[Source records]
"""

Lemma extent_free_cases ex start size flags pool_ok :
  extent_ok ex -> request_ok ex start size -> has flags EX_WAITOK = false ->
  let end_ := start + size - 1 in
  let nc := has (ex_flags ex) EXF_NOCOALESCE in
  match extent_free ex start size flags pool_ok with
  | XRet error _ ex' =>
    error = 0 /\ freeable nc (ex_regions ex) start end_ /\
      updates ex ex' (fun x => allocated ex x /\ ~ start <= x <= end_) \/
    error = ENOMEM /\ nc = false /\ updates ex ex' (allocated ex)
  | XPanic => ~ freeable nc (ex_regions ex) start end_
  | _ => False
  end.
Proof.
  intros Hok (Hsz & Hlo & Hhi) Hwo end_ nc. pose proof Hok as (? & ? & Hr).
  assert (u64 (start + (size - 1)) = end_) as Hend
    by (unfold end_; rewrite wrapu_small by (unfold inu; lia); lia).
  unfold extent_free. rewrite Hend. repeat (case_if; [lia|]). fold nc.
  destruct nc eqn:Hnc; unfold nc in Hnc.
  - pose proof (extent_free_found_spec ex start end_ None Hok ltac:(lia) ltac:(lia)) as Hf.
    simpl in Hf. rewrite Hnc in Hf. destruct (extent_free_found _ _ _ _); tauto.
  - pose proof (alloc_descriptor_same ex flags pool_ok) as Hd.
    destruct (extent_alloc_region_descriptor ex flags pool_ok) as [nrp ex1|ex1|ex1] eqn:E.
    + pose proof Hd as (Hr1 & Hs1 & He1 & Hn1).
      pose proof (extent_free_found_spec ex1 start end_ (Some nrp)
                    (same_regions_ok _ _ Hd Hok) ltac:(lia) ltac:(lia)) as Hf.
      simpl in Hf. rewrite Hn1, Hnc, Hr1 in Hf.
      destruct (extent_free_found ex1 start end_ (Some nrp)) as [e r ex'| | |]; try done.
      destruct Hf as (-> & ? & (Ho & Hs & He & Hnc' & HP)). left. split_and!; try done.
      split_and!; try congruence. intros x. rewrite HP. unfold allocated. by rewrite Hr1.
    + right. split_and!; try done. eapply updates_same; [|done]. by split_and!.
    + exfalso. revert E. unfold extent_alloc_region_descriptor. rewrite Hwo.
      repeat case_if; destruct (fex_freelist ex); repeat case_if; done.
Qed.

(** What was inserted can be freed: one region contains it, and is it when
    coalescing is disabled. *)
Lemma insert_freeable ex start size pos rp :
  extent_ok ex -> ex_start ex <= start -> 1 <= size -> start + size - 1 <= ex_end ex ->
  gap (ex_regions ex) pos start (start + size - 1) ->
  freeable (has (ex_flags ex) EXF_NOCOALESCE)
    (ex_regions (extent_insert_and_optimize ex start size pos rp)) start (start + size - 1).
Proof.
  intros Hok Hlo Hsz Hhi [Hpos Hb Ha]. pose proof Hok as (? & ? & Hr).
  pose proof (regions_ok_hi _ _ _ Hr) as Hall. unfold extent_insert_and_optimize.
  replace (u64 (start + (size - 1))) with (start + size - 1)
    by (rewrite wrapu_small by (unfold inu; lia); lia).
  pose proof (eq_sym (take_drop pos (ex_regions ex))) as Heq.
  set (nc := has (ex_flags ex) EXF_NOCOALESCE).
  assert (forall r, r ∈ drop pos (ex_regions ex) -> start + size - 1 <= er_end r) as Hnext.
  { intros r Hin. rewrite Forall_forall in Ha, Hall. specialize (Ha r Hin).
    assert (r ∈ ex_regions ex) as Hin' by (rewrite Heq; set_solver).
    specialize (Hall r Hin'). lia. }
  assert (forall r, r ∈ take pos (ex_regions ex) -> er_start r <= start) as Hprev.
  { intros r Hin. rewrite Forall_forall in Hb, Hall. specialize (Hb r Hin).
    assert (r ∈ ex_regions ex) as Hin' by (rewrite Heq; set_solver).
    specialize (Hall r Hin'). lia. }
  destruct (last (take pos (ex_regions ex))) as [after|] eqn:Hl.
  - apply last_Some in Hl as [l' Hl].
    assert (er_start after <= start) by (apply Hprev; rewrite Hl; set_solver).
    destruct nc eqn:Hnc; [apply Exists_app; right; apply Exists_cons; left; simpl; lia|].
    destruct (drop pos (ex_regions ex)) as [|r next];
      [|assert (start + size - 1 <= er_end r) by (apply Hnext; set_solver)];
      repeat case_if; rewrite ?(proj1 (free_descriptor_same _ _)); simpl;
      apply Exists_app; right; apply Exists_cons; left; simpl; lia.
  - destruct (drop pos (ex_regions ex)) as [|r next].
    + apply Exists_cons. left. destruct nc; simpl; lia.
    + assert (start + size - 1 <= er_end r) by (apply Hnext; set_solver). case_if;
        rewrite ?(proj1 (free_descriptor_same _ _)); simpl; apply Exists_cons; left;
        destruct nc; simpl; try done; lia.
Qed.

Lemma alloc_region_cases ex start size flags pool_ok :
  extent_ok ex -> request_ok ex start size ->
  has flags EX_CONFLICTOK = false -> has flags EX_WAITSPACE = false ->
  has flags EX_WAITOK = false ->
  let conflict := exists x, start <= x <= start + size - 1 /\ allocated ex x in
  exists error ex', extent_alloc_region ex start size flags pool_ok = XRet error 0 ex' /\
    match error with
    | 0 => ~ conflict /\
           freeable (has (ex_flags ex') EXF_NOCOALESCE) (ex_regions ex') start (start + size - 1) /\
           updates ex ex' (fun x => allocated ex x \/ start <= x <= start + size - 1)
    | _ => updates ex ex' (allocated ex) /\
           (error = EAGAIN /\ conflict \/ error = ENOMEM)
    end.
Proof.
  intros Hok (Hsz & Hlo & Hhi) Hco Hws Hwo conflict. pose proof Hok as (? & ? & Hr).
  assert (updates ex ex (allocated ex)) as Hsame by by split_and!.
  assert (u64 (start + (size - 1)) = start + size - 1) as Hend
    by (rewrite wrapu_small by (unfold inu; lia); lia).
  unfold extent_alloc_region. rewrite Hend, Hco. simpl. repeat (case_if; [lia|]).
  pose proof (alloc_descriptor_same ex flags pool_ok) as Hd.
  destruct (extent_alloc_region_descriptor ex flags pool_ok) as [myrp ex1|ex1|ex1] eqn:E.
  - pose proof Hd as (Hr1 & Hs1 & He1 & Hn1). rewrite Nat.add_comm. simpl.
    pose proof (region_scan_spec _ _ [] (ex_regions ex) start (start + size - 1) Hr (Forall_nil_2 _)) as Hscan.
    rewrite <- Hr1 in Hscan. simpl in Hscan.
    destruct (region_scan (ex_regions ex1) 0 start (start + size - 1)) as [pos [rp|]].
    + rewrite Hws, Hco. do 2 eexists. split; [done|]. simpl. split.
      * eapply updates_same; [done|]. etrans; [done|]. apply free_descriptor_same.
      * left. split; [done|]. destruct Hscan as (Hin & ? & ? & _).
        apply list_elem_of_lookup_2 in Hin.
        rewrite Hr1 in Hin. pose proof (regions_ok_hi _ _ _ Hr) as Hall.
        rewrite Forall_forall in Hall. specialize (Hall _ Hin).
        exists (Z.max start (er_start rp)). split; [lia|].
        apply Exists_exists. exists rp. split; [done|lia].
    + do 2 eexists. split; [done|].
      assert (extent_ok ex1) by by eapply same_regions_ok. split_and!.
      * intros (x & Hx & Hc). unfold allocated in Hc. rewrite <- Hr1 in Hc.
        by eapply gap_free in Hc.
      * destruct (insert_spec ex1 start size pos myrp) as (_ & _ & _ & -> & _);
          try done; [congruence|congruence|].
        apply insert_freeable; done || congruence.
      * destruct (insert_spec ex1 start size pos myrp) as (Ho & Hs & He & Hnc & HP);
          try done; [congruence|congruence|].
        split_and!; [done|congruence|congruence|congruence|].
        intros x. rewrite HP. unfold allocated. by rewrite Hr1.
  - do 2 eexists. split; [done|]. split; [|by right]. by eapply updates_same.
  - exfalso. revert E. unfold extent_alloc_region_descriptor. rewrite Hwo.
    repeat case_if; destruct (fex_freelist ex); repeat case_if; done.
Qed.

"""

TASK GOAL =>
From the data above, count the lines that hold the string "Hend". Reply with only that number.

WORKED SOLUTION =>
4